== Supplied records

(** C33 at the clear lead. *)
Lemma judge_safe_iff_witness :
  ∃ r, judge_evaluate ex_judge ex_judge_input = Ok r ∧ jr_verdict r = SAFE ∧ jr_features r = ex_features.
Proof.
  destruct (judge_evaluate ex_judge ex_judge_input) as [r|x] eqn:Hr; [|vm_compute in Hr; discriminate Hr].
  assert (Hj : new_judge (ex_model_files "safe" "safe") "/judge" "manifest.json" = Ok ex_judge)
    by (vm_compute; reflexivity).
  assert (Hf : extract ex_judge_input = Ok ex_features) by (vm_compute; reflexivity).
  assert (Hl : logits ex_judge ex_features = Ok [fzero; fzero; fone]) by (vm_compute; reflexivity).
  assert (Hp : softmax [fzero; fzero; fone] = Ok [nth 0 ex_probs fzero; nth 1 ex_probs fzero; nth 2 ex_probs fzero])
    by (vm_compute; reflexivity).
  destruct (judge_safe_iff _ _ _ _ _ _ _ _ _ _ _ Hj Hf Hl Hp Hr) as (Hsafe & _ & Hfs & _).
  exists r. split; [reflexivity|]. split; [|exact Hfs].
  apply Hsafe. split; [vm_compute; reflexivity|]. split; vm_compute; reflexivity.
Defined.

(** A counter no double can hold leaves the extractor as an OverflowError, not as
    JUDGE_FAILED. *)
Example overflow_escapes :
  extract (mkJudgeInput ex_action (mkPolicyDecision true "ok" 0 false false false false) NORMAL false true true
    (2 ^ 1024) 0 0 0 0 0 0 0 0 0 0) = Err (PyExc "OverflowError" "int too large to convert to float").
Proof. vm_compute. reflexivity. Qed.
(* ===== verification/Ezkl.v ===== *)
(** Proofs of the judge's computation ([cvztte/ezkl]): the manifest that pins the artifacts,
    the prover, and the verifier with its binding to the features the gateway derived.

    The [ezkl] package is an interface: what it proves and verifies over the contents of the
    files it is given, and its encoding of floats as field elements. *)

From S2P Require Export Judge.
From S2P Require Import PyJson CACBroker Concrete.

(** Whether [import ezkl] succeeds in the installation. *)
Class EzklModule := { ezkl_present : bool }.
Class Ezkl := {
  (** [gen_witness] and [prove] of an input document with the compiled circuit, the keys and
      the SRS: the proof document, or an exception. *)
  ez_prove : ∀ input compiled vk pk srs : option string, option json;
  (** [verify] of a proof with the settings, the verifying key and the SRS. *)
  ez_verify : ∀ proof settings vk srs : option string, option bool;
  float_to_felt : spec_float → Z → string;
  felt_to_float : string → Z → option spec_float
}.

(** [EZKLManifest] *)
Record EZKLManifest : Type := mkEzklManifest {
  em_manifest_version : Z;
  ezkl_version : string;
  em_onnx_opset : Z;
  em_model_hash : string;
  em_feature_extractor_version : Z;
  em_feature_extractor_hash : string;
  em_n_features : Z;
  em_feature_names : list string;
  em_decision_encoding : list string;
  input_scale : Z;
  param_scale : Z;
  output_scale : Z;
  logrows : Z;
  input_visibility : string;
  output_visibility : string;
  param_visibility : string;
  settings_file : string;
  compiled_file : string;
  srs_file : string;
  pk_file : string;
  vk_file : string;
  settings_hash : string;
  compiled_hash : string;
  srs_hash : string;
  pk_hash : string;
  vk_hash : string
}.
(** [EZKLManifest.model_validate_json] *)
Class EZKLManifestSchema := { parse_ezkl_manifest : string → option EZKLManifest }.

(** [EZKLProof] *)
Record EZKLProof : Set := mkEzklProof {
  proof_json : string;
  public_instances : list string;
  input_felts : list string;
  output_felts : list string
}.
(** [EZKLVerification] *)
Record EZKLVerification : Type := mkEzklVerification {
  ev_verified : bool;
  ev_verdict : JudgeVerdict;
  ev_logits : list spec_float;
  ev_is_safe : bool
}.

(** [json.dumps(v)], the members of objects in their own order. *)
Fixpoint dumps_in_order `{FloatRepr} (v : json) : string :=
  match v with
  | JArr l => "[" +:+ String.concat ", " (dumps_in_order <$> l) +:+ "]"
  | JObj kvs =>
      "{" +:+ String.concat ", " ((λ kv, dumps_str kv.1 +:+ ": " +:+ dumps_in_order kv.2) <$> kvs) +:+ "}"
  | v => json_dumps v
  end.

Section ezkl.
Context `{Hashlib, Rfc8785, FloatRepr, EZKLManifestSchema, EzklModule, Ezkl}.

(** [EZKLManifest.manifest_hash], of [model_dump(mode="json")] *)
Definition ezkl_manifest_json (m : EZKLManifest) : json :=
  JObj [ ("manifest_version", JInt (em_manifest_version m)); ("ezkl_version", JStr (ezkl_version m));
         ("onnx_opset", JInt (em_onnx_opset m)); ("model_hash", JStr (em_model_hash m));
         ("feature_extractor_version", JInt (em_feature_extractor_version m));
         ("feature_extractor_hash", JStr (em_feature_extractor_hash m));
         ("n_features", JInt (em_n_features m)); ("feature_names", JArr (JStr <$> em_feature_names m));
         ("decision_encoding", JArr (JStr <$> em_decision_encoding m));
         ("input_scale", JInt (input_scale m)); ("param_scale", JInt (param_scale m));
         ("output_scale", JInt (output_scale m)); ("logrows", JInt (logrows m));
         ("input_visibility", JStr (input_visibility m)); ("output_visibility", JStr (output_visibility m));
         ("param_visibility", JStr (param_visibility m)); ("settings_file", JStr (settings_file m));
         ("compiled_file", JStr (compiled_file m)); ("srs_file", JStr (srs_file m));
         ("pk_file", JStr (pk_file m)); ("vk_file", JStr (vk_file m));
         ("settings_hash", JStr (settings_hash m)); ("compiled_hash", JStr (compiled_hash m));
         ("srs_hash", JStr (srs_hash m)); ("pk_hash", JStr (pk_hash m)); ("vk_hash", JStr (vk_hash m)) ].
Definition ezkl_manifest_hash (m : EZKLManifest) : res string := commit D_CIRCUIT (ezkl_manifest_json m).

(** [EZKLManifest.load] *)
Definition ezkl_manifest_load (f : Files) (path : string) : res EZKLManifest :=
  match f !! path with
  | None => err EZKL_ARTIFACT_UNAPPROVED "ezkl manifest missing"
  | Some text => match parse_ezkl_manifest text with
                 | Some m => Ok m | None => Err (PyExc "ValidationError" "EZKLManifest") end
  end.

(** [EZKLManifest._check_feature_identity] *)
Definition check_feature_identity (m : EZKLManifest) : res unit :=
  if decide (em_feature_extractor_version m ≠ FEATURE_VERSION) then
    err EZKL_ARTIFACT_UNAPPROVED "feature extractor version drift"
  else if decide (em_feature_names m ≠ FEATURE_NAMES) then
    err EZKL_ARTIFACT_UNAPPROVED "feature name/order drift"
  else
    let? h := feature_extractor_hash in
    if decide (em_feature_extractor_hash m ≠ h) then
      err EZKL_ARTIFACT_UNAPPROVED "feature extractor hash drift"
    else if decide (em_n_features m ≠ Z.of_nat N_FEATURES) then
      err EZKL_ARTIFACT_UNAPPROVED "feature count drift"
    else Ok tt.

(** [EZKLManifest._check_file] *)
Definition check_file (f : Files) (dir name pinned : string) : res unit :=
  let path := path_div dir name in
  if decide (f !! path = None) then err EZKL_ARTIFACT_UNAPPROVED ("artifact missing: " +:+ name)
  else
    let? actual := file_sha256 f path in
    if decide (actual ≠ pinned) then err EZKL_ARTIFACT_UNAPPROVED ("artifact hash drift: " +:+ name)
    else Ok tt.

(** [EZKLManifest.verify_against_runtime] *)
Definition ezkl_verify_against_runtime (m : EZKLManifest) (f : Files) (dir : string) (require_pk : bool)
    : res unit :=
  let? _ := check_feature_identity m in
  let? _ := check_file f dir (settings_file m) (settings_hash m) in
  let? _ := check_file f dir (compiled_file m) (compiled_hash m) in
  let? _ := check_file f dir (srs_file m) (srs_hash m) in
  let? _ := check_file f dir (vk_file m) (vk_hash m) in
  if require_pk then check_file f dir (pk_file m) (pk_hash m) else Ok tt.

(** [_ezkl] *)
Definition import_ezkl : res unit :=
  if ezkl_present then Ok tt else err EZKL_PROOF_INVALID "ezkl unavailable".

(** A prover or a verifier: its directory and its manifest. *)
Record EzklParty : Type := mkParty { ep_dir : string; ep_manifest : EZKLManifest }.

(** [EZKLProver.__init__], [EZKLVerifier.__init__] *)
Definition new_party (require_pk : bool) (f : Files) (dir name : string) : res EzklParty :=
  let? m := ezkl_manifest_load f (path_div dir name) in
  let? _ := ezkl_verify_against_runtime m f dir require_pk in
  let? _ := import_ezkl in
  Ok (mkParty dir m).
Definition new_prover : Files → string → string → res EzklParty := new_party true.
Definition new_verifier : Files → string → string → res EzklParty := new_party false.

Definition artifact (p : EzklParty) (f : Files) (name : EZKLManifest → string) : option string :=
  f !! path_div (ep_dir p) (name (ep_manifest p)).

(** [list(proof["instances"][0])], of the field elements as strings; a document of another
    shape raises. *)
Definition instances_of (proof : json) : res (list string) :=
  match proof with
  | JObj kvs =>
      match dget "instances" kvs with
      | Some (JArr (JArr l :: _)) =>
          match mapM (λ v, match v with JStr s => Some s | _ => None end) l with
          | Some felts => Ok felts
          | None => Err (PyExc "ValidationError" "EZKLProof")
          end
      | Some _ => Err (PyExc "TypeError" "instances")
      | None => Err (PyExc "KeyError" "instances")
      end
  | _ => Err (PyExc "TypeError" "instances")
  end.

(** [EZKLProver.prove] *)
Definition prove (p : EzklParty) (f : Files) (features : list spec_float) : res EZKLProof :=
  if decide (length features ≠ N_FEATURES) then err EZKL_PUBLIC_INPUT_MISMATCH "wrong feature length"
  else
    let input := json_dumps (JObj [("input_data", JArr [JArr (JFloat <$> features)])]) in
    match ez_prove (Some input) (artifact p f compiled_file) (artifact p f vk_file)
            (artifact p f pk_file) (artifact p f srs_file) with
    | None => err EZKL_PROOF_INVALID "proof generation failed"
    | Some proof =>
        let? instances := instances_of proof in
        Ok (mkEzklProof (dumps_in_order proof) instances (take N_FEATURES instances)
              (drop N_FEATURES instances))
    end.

(** [EZKLVerifier.expected_input_felts], [EZKLVerifier.decode_logits] *)
Definition expected_input_felts (p : EzklParty) (features : list spec_float) : list string :=
  (λ x, float_to_felt x (input_scale (ep_manifest p))) <$> features.
Definition decode_logits (p : EzklParty) (felts : list string) : res (list spec_float) :=
  match mapM (λ x, felt_to_float x (output_scale (ep_manifest p))) felts with
  | Some l => Ok l
  | None => Err (PyExc "ValueError" "felt")
  end.
(** [_resolve_openssl], of [CVZTTE_OPENSSL_HOME] and of what [shutil.which] finds *)
Definition resolve_openssl (home which : option string) (s : host) : res string :=
  let fallback := match which with
                  | Some found => Ok found
                  | None => err CRYPTO_PROVIDER_UNAVAILABLE "openssl binary not found"
                  end in
  match home with
  | Some h =>
      let candidate := path_div (path_div h "bin") "openssl" in
      if negb (bool_decide (h = "")) && is_file s candidate then Ok candidate else fallback
  | None => fallback
  end.

(** [OpenSSLMLDSAProvider]: its fields do not change. *)
Record OpenSSLMLDSAProvider : Set := mkSigner {
  algorithm : Algorithm;
  openssl_bin : string;
  keystore : string
}.
Implicit Types pr : OpenSSLMLDSAProvider.

(** [OpenSSLMLDSAProvider._run]; [e] is what the executable draws *)
Definition openssl_exec pr (e : string) (args : list string) (stdin : option string) : M host process :=
  λ s,
    let argv := openssl_bin pr :: args in
    let s1 := mkHost (h_files s) (h_dirs s) (h_calls s ++ [mkCall argv stdin (h_files s)]) in
    match openssl_run e argv stdin (h_files s) with
    | Some (p, f) => (Ok p, set_h_files f s1)
    | None => (err CRYPTO_PROVIDER_UNAVAILABLE "failed to invoke openssl", s1)
    end.

(** [OpenSSLMLDSAProvider._verify_algorithm_available] *)
Definition verify_algorithm_available pr (e : string) : M host unit :=
  let! proc := openssl_exec pr e ["list"; "-signature-algorithms"] None in
  if decide (returncode proc ≠ 0)%Z then
    raise CRYPTO_PROVIDER_UNAVAILABLE "openssl does not support listing signature algorithms"
  else if negb (str_in (Algorithm_value (algorithm pr)) (stdout proc)) then
    raise CRYPTO_PROVIDER_UNAVAILABLE "not offered by native OpenSSL provider"
  else cret tt.

(** [OpenSSLMLDSAProvider.__init__] *)
Definition new_signer (keystore_dir : string) (a : Algorithm) (bin : option string)
    (home which : option string) (e : string) : M host OpenSSLMLDSAProvider :=
  let! s := cget in
  let! bin := clift (match bin with
                     | Some b => if decide (b = "") then resolve_openssl home which s else Ok b
                     | None => resolve_openssl home which s
                     end) in
  let pr := mkSigner a bin keystore_dir in
  let! _ := os_mkdir umask keystore_dir in
  let! _ := os_chmod keystore_dir 448 in
  let! _ := verify_algorithm_available pr e in
  cret pr.

(** [OpenSSLMLDSAProvider._new_key_path], of the hexadecimal UUID it draws *)
Definition key_path pr (uuid : string) : string := path_div (keystore pr) (uuid +:+ ".priv.pem").
Definition new_key_path pr (uuid : string) : M host string :=
  let! _ := os_create_excl umask (key_path pr uuid) 384 in cret (key_path pr uuid).

(** [OpenSSLMLDSAProvider._derive_public_pem] *)
Definition derive_public_pem pr (e private_path : string) : M host string :=
  let! proc := openssl_exec pr e ["pkey"; "-in"; private_path; "-pubout"] None in
  if decide (returncode proc ≠ 0)%Z then raise CRYPTO_PROVIDER_UNAVAILABLE "failed to derive public key"
  else cret (stdout proc).

(** [OpenSSLMLDSAProvider.generate_key] *)
Definition signer_generate_key pr (uuid e : string) : M host (PrivateKeyHandle * PublicKey) :=
  let! path := new_key_path pr uuid in
  let! proc := openssl_exec pr e
                 ["genpkey"; "-algorithm"; Algorithm_value (algorithm pr); "-out"; path] None in
  if decide (returncode proc ≠ 0)%Z then
    let! _ := unlink path in raise CRYPTO_PROVIDER_UNAVAILABLE "ML-DSA key generation failed"
  else
    let! _ := os_chmod path 384 in
    let! pem := derive_public_pem pr e path in
    cret (mkHandle (algorithm pr) path, mkPublicKey (algorithm pr) pem).
Lemma read_json_files path f r f' : read_json int_max frames path f = (r, f') → f' = f.
Proof. unfold read_json, cbind, cget, clift. by intros [= _ <-]. Qed.

(** What a job that is run consists of. *)
Lemma run_job_ok ws binary run_id job f m :
  run_job python ws binary run_id job f = Known (Ok m) →
  ∃ ps rq ctx path len,
    job_participants python binary job = Known (Ok ps) ∧ job_request job f = Known (Ok rq) ∧
    item_str "result_path" job = Known (Ok path) ∧
    m = coordinator_decrypt ws (subprocess_participant <$> ps) (Z.of_nat (length ps)) ctx path len rq run_id.
Proof.
  unfold run_job. intros (ps & Hps & Hm)%dbind_ok. apply dbind_ok in Hm as (rq & Hrq & Hm).
  apply dbind_ok in Hm as (ctx & _ & Hm). apply dbind_ok in Hm as (path & Hpath & Hm).
  apply dbind_ok in Hm as (v & _ & Hm). apply dbind_ok in Hm as (len & _ & Hm).
  apply dret_ok in Hm as <-. exists ps, rq, ctx, path, len. by split_and!.
Qed.
Lemma job_request_ok job f rq :
  job_request job f = Known (Ok rq) →
  ∃ path, item_str "result_path" job = Known (Ok path) ∧ f !! path = Some (result_ciphertext_bytes rq) ∧
    item_str "expected_result_hash" job = Known (Ok (expected_result_hash rq)).
Proof.
  unfold job_request. intros (path & Hpath & Hrq)%dbind_ok. apply dbind_ok in Hrq as (bytes & Hb & Hrq).
  apply dbind_ok in Hrq as (spec & _ & Hrq). apply dbind_ok in Hrq as (hash & Hh & Hrq).
  assert (Hf : f !! path = Some bytes).
  { injection Hb as Hb. unfold read_bytes in Hb. destruct (f !! path); [by injection Hb as ->|done]. }
  exists path. revert Hrq. unfold build_request.
  do 8 (intros (? & _ & Hrq)%dbind_ok; revert Hrq).
  intros (? & _ & <-%dret_ok)%dbind_ok. done.
Qed.
Definition stubs_tree : node :=
  let src := stubs_src in
  tok src "program" 0 131 [
    tok src "class_declaration" 0 131 [
      tok src "class" 0 5 [];
      tok src "identifier" 6 11 [];
      tok src "class_body" 12 131 [
        tok src "{" 12 13 [];
        tok src "method_declaration" 16 35 [
          tok src "modifiers" 16 22 [
            tok src "public" 16 22 [] ];
          tok src "void_type" 23 27 [];
          tok src "identifier" 28 29 [];
          tok src "formal_parameters" 29 31 [
            tok src "(" 29 30 [];
            tok src ")" 30 31 [] ];
          tok src "block" 32 35 [
            tok src "{" 32 33 [];
            tok src "}" 34 35 [] ] ];
        tok src "method_declaration" 38 70 [
          tok src "modifiers" 38 44 [
            tok src "public" 38 44 [] ];
          tok src "void_type" 45 49 [];
          tok src "identifier" 50 51 [];
          tok src "formal_parameters" 51 53 [
            tok src "(" 51 52 [];
            tok src ")" 52 53 [] ];
          tok src "block" 54 70 [
            tok src "{" 54 55 [];
            tok src "line_comment" 56 66 [];
            tok src "}" 69 70 [] ] ];
        tok src "method_declaration" 73 101 [
          tok src "modifiers" 73 79 [
            tok src "public" 73 79 [] ];
          tok src "integral_type" 80 83 [];
          tok src "identifier" 84 85 [];
          tok src "formal_parameters" 85 87 [
            tok src "(" 85 86 [];
            tok src ")" 86 87 [] ];
          tok src "block" 88 101 [
            tok src "{" 88 89 [];
            tok src "return_statement" 90 99 [
              tok src "return" 90 96 [];
              tok src "decimal_integer_literal" 97 98 [];
              tok src ";" 98 99 [] ];
            tok src "}" 100 101 [] ] ];
        tok src "method_declaration" 104 129 [
          tok src "void_type" 104 108 [];
          tok src "identifier" 109 115 [];
          tok src "formal_parameters" 115 117 [
            tok src "(" 115 116 [];
            tok src ")" 116 117 [] ];
          tok src "block" 118 129 [
            tok src "{" 118 119 [];
            tok src "return_statement" 120 127 [
              tok src "return" 120 126 [];
              tok src ";" 126 127 [] ];
            tok src "}" 128 129 [] ] ];
        tok src "}" 130 131 [] ] ] ].

Definition bank_src : str :=
  lit "class Bank {" ++ [10]
  ++ lit "  public void pay(Transaction t1, Transaction t2) { return; }" ++ [10]
  ++ lit "  public void log(int x, String s) { return; }" ++ [10]
  ++ lit "}".

Definition bank_tree : node :=
  let src := bank_src in
  tok src "program" 0 123 [
    tok src "class_declaration" 0 123 [
      tok src "class" 0 5 [];
      tok src "identifier" 6 10 [];
      tok src "class_body" 11 123 [
        tok src "{" 11 12 [];
        tok src "method_declaration" 15 74 [
          tok src "modifiers" 15 21 [
            tok src "public" 15 21 [] ];
          tok src "void_type" 22 26 [];
          tok src "identifier" 27 30 [];
          tok src "formal_parameters" 30 62 [
            tok src "(" 30 31 [];
            tok src "formal_parameter" 31 45 [
              tok src "type_identifier" 31 42 [];
              tok src "identifier" 43 45 [] ];
            tok src "," 45 46 [];
            tok src "formal_parameter" 47 61 [
              tok src "type_identifier" 47 58 [];
              tok src "identifier" 59 61 [] ];
            tok src ")" 61 62 [] ];
          tok src "block" 63 74 [
            tok src "{" 63 64 [];
            tok src "return_statement" 65 72 [
              tok src "return" 65 71 [];
              tok src ";" 71 72 [] ];
            tok src "}" 73 74 [] ] ];
        tok src "method_declaration" 77 121 [
          tok src "modifiers" 77 83 [
            tok src "public" 77 83 [] ];
          tok src "void_type" 84 88 [];
          tok src "identifier" 89 92 [];
          tok src "formal_parameters" 92 109 [
            tok src "(" 92 93 [];
            tok src "formal_parameter" 93 98 [
              tok src "integral_type" 93 96 [];
              tok src "identifier" 97 98 [] ];
            tok src "," 98 99 [];
            tok src "formal_parameter" 100 108 [
              tok src "type_identifier" 100 106 [];
              tok src "identifier" 107 108 [] ];
            tok src ")" 108 109 [] ];
          tok src "block" 110 121 [
            tok src "{" 110 111 [];
            tok src "return_statement" 112 119 [
              tok src "return" 112 118 [];
              tok src ";" 118 119 [] ];
            tok src "}" 120 121 [] ] ];
        tok src "}" 122 123 [] ] ] ].


(** The class declared by a sample and the [k]-th child of its body. *)
Definition class_of (tree : node) : node := hd tree (children tree).

Definition member (k : nat) (class_node : node) : node :=
  match class_body_of class_node with
  | Some class_body => nth k (children class_body) class_node
  | None => class_node
  end.

(** A stand-in for the grammar library: the trees of two samples, and a
    program without children for any other source. *)
Definition ts_parse (source_code : str) : result node :=
  if str_eqb source_code animal_src then Ok animal_tree
  else if str_eqb source_code dog_src then Ok dog_tree
  else Ok (tok source_code "program" 0 (length source_code) []).

(** A stand-in for the serialiser: the keys of the map. *)
Definition json_dump (hierarchy_map : hierarchy) : str :=
  join (lit ",") (map fst hierarchy_map).

(** A project of two sources and a directory whose name ends in [.java],
    which cannot be read as a file. *)
Definition project : FS.fs :=
  [ (lit "/proj", FS.Dir);
    (lit "/proj/Animal.java", FS.File animal_src);
    (lit "/proj/gen.java", FS.Dir);
    (lit "/proj/Dog.java", FS.File dog_src) ].

(** Stand-ins for the collaborators of Pass 2: an enricher that returns
    its input and a store that accepts every batch and keeps their sizes. *)
Definition enrich_batch (e : unit) (buffer : list chunk)
  : result (list chunk) * unit :=
  (Ok buffer, e).

Definition add_batch (sizes : list nat) (enriched_chunks : list chunk)
  : result unit * list nat :=
  (Ok tt, sizes ++ [length enriched_chunks]).

(** A recursion depth the interpreter leaves to the parser in any run:
    its default limit is 1000 frames, of which the callers of the parser
    hold some dozens. *)
Definition depth : nat := 900.

End Samples.

(* ------------------------------------------------------------------ *)
(** ** More of the syntax tree *)

(** The nodes of a tree in document order: the node, then the nodes of
    each child. *)
Fixpoint subnodes (n : node) : list node :=
  match n with
  | Node _ _ _ _ cs => n :: flat_map subnodes cs
  end.

(** [JavaCodeParser._extract_parameters]: the formatted parameters only. *)
Definition _extract_parameters (formal_params_node : node)
    (source_code : str) : list str :=
  fst (JavaCodeParser._extract_parameters_with_types formal_params_node
                                                     source_code).

(** A formatted parameter and the type recorded for it: the type as
    declared, alone or followed by the name, and its cleaned form. *)
Definition parameter_of_type (parameter parameter_type : str) : Prop :=
  exists declared,
    truthy declared = true
    /\ parameter_type = JavaCodeParser.clean_type declared
    /\ (parameter = declared
        \/ exists name,
             truthy name = true
             /\ parameter = declared ++ lit " " ++ name).

(* ------------------------------------------------------------------ *)
(** ** More sample sources

    A class nested in another one, and an abstract class in a package. *)

Module MoreSamples.

Definition nest_src : str :=
  lit "class Outer {" ++ [10]
  ++ lit "  class Inner {" ++ [10]
  ++ lit "    public int f() { return 1; }" ++ [10]
  ++ lit "  }" ++ [10]
  ++ lit "}".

====

> [The task]
Extract, from the listing above, every line where the string "Hsafe" occurs.

> [Written answer]
  destruct (judge_safe_iff _ _ _ _ _ _ _ _ _ _ _ Hj Hf Hl Hp Hr) as (Hsafe & _ & Hfs & _).
  apply Hsafe. split; [vm_compute; reflexivity|]. split; vm_compute; reflexivity.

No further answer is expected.